Material for the task:
(** * Turso3D octree: a shallow embedding of Renderer/Octree.cpp

    The octree is a pointer structure: octants live in a pool and refer to
    each other by address (parent and children), tracked objects hold a
    back-reference to their octant.  The embedding keeps this shape: a heap
    of octants indexed by address, a finite map for the objects'
    back-references, and the operations of Octree.cpp as functions on that
    state which fail ([None]) where the C++ would dereference a dead
    address or would not terminate.

    Coordinates are C++ [float]s in the source.  The definitions that
    follow take their arithmetic as exact, on rationals: what is proved
    of them holds of the code as far as no operation rounds.  The module
    [F32] further down has the same operations on binary32 numbers, with
    the rounding of the source, and the statements that depend on the
    rounding are made there. *)

From Stdlib Require Import QArith Lqa ZArith Lia.
From Stdlib Require SpecFloat.
From stdpp Require Import gmap list sorting.

Section Geometry.
Local Open Scope Q_scope.

(** ** Math types (Math/Vector3.h, Math/BoundingBox.h) *)

(** Modelled from the spec: the math types are not among the sources; a
    Vector3 has three coordinates and a BoundingBox a minimum and a
    maximum corner. *)
Record Vector3 := mkVector3 { vx : Q; vy : Q; vz : Q }.

Record BoundingBox := mkBoundingBox { bmin : Vector3; bmax : Vector3 }.

Inductive Intersection := OUTSIDE | INTERSECTS | INSIDE.

Definition Qltb (a b : Q) : bool :=
  match (a ?= b)%Q with Lt => true | _ => false end.

Definition Qleb (a b : Q) : bool :=
  match (a ?= b)%Q with Gt => false | _ => true end.

Definition v3add (a b : Vector3) : Vector3 :=
  mkVector3 (vx a + vx b) (vy a + vy b) (vz a + vz b).

Definition v3sub (a b : Vector3) : Vector3 :=
  mkVector3 (vx a - vx b) (vy a - vy b) (vz a - vz b).

Definition v3scale (a : Vector3) (k : Q) : Vector3 :=
  mkVector3 (vx a * k) (vy a * k) (vz a * k).

(** Modelled from the spec: Math/BoundingBox.h is not among the sources.
    [Center], [HalfSize] and [Size] are the derived geometry of a box;
    [IsInside] is the three-way test whose [INSIDE] answer is the spec's
    "cullingBox fully contains the box". *)
Definition Center (b : BoundingBox) : Vector3 := v3scale (v3add (bmax b) (bmin b)) (1#2).

Definition HalfSize (b : BoundingBox) : Vector3 := v3scale (v3sub (bmax b) (bmin b)) (1#2).

Definition Size (b : BoundingBox) : Vector3 := v3sub (bmax b) (bmin b).

Definition IsInside (this box : BoundingBox) : Intersection :=
  if Qltb (vx (bmax box)) (vx (bmin this)) || Qltb (vx (bmax this)) (vx (bmin box)) ||
     Qltb (vy (bmax box)) (vy (bmin this)) || Qltb (vy (bmax this)) (vy (bmin box)) ||
     Qltb (vz (bmax box)) (vz (bmin this)) || Qltb (vz (bmax this)) (vz (bmin box))
  then OUTSIDE
  else if Qltb (vx (bmin box)) (vx (bmin this)) || Qltb (vx (bmax this)) (vx (bmax box)) ||
          Qltb (vy (bmin box)) (vy (bmin this)) || Qltb (vy (bmax this)) (vy (bmax box)) ||
          Qltb (vz (bmin box)) (vz (bmin this)) || Qltb (vz (bmax this)) (vz (bmax box))
  then INTERSECTS
  else INSIDE.

(** The box [b] grown by [hs] on every side. *)
Definition expanded (b : BoundingBox) (hs : Vector3) : BoundingBox :=
  mkBoundingBox (v3sub (bmin b) hs) (v3add (bmax b) hs).

Definition is_INSIDE (i : Intersection) : bool :=
  match i with INSIDE => true | _ => false end.

(** [contains c b]: box [b] lies within box [c] on every axis. *)
Definition contains (c b : BoundingBox) : Prop :=
  vx (bmin c) <= vx (bmin b) /\ vx (bmax b) <= vx (bmax c) /\
  vy (bmin c) <= vy (bmin b) /\ vy (bmax b) <= vy (bmax c) /\
  vz (bmin c) <= vz (bmin b) /\ vz (bmax b) <= vz (bmax c).

(** A box is valid when its minimum does not exceed its maximum. *)
Definition valid_box (b : BoundingBox) : Prop :=
  vx (bmin b) <= vx (bmax b) /\ vy (bmin b) <= vy (bmax b) /\ vz (bmin b) <= vz (bmax b).

(** What the answer INSIDE of [IsInside] says on one axis. *)
Definition insideAxis (cmin cmax m M : Q) : Prop :=
  cmin <= m /\ m <= cmax /\ cmin <= M /\ M <= cmax.

End Geometry.

(** ** Octant *)

(** Octants are referred to by address; [ROOT] is the address of the
    [root] member of the Octree, every other octant comes from the pool
    allocator.  Tracked objects (pointers to OctreeNode) are referred to by address
    as well. *)
Abbreviation addr := nat (only parsing).
Abbreviation nodeid := nat (only parsing).

Definition ROOT : addr := 0%nat.

Definition NUM_OCTANTS : nat := 8%nat.

(** Modelled from the spec: struct Octant is declared in Octree.h, which
    is not among the sources; the fields are those that Octree.cpp reads
    and writes.  [numNodes] is a count; it is modelled as an integer
    without wrap-around. *)
Record Octant := mkOctant {
  cullingBox : BoundingBox;
  worldBoundingBox : BoundingBox;
  center : Vector3;
  halfSize : Vector3;
  level : Z;
  nodes : list nodeid;
  children : list (option addr);
  parent : option addr;
  numNodes : Z;
  sortDirty : bool
}.

Definition zeroV : Vector3 := mkVector3 0%Q 0%Q 0%Q.

(** Octant::Octant(): no parent, no objects, no children.  The geometry
    fields are not set by the constructor; every octant is initialized
    before use. *)
Definition Octant_new : Octant :=
  mkOctant (mkBoundingBox zeroV zeroV) (mkBoundingBox zeroV zeroV) zeroV zeroV 0%Z
           [] (replicate NUM_OCTANTS None) None 0%Z false.

(** Octant::Initialize *)
Definition Initialize (o : Octant) (parent_ : option addr) (boundingBox : BoundingBox)
    (level_ : Z) : Octant :=
  let hs := HalfSize boundingBox in
  mkOctant (expanded boundingBox hs)
           boundingBox (Center boundingBox) hs level_
           (nodes o) (children o) parent_ (numNodes o) (sortDirty o).

(** Octant::FitBoundingBox *)
Definition FitBoundingBox (o : Octant) (box : BoundingBox) (boxSize : Vector3) : bool :=
  if (level o <=? 1)%Z || Qleb (vx (halfSize o)) (vx boxSize)
     || Qleb (vy (halfSize o)) (vy boxSize) || Qleb (vz (halfSize o)) (vz boxSize)
  then true
  else if Qleb (vx (bmin box)) (vx (bmin (worldBoundingBox o)) - (1#2) * vx (halfSize o))%Q
          || Qleb (vy (bmin box)) (vy (bmin (worldBoundingBox o)) - (1#2) * vy (halfSize o))%Q
          || Qleb (vz (bmin box)) (vz (bmin (worldBoundingBox o)) - (1#2) * vz (halfSize o))%Q
          || Qleb (vx (bmax (worldBoundingBox o)) + (1#2) * vx (halfSize o))%Q (vx (bmax box))
          || Qleb (vy (bmax (worldBoundingBox o)) + (1#2) * vy (halfSize o))%Q (vy (bmax box))
          || Qleb (vz (bmax (worldBoundingBox o)) + (1#2) * vz (halfSize o))%Q (vz (bmax box))
  then true
  else false.

(** Modelled from the spec: Octant::ChildIndex is declared in Octree.h,
    which is not among the sources.  The index has one bit per axis, set
    when the position is not below the octant's center on that axis. *)
Definition ChildIndex (o : Octant) (position : Vector3) : nat :=
  ((if Qltb (vx position) (vx (center o)) then 0 else 1) +
   (if Qltb (vy position) (vy (center o)) then 0 else 2) +
   (if Qltb (vz position) (vz (center o)) then 0 else 4))%nat.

Work task: Go through the records and report each line that contains "mkOctant".

Expected answer:
Record Octant := mkOctant {
  mkOctant (mkBoundingBox zeroV zeroV) (mkBoundingBox zeroV zeroV) zeroV zeroV 0%Z
  mkOctant (expanded boundingBox hs)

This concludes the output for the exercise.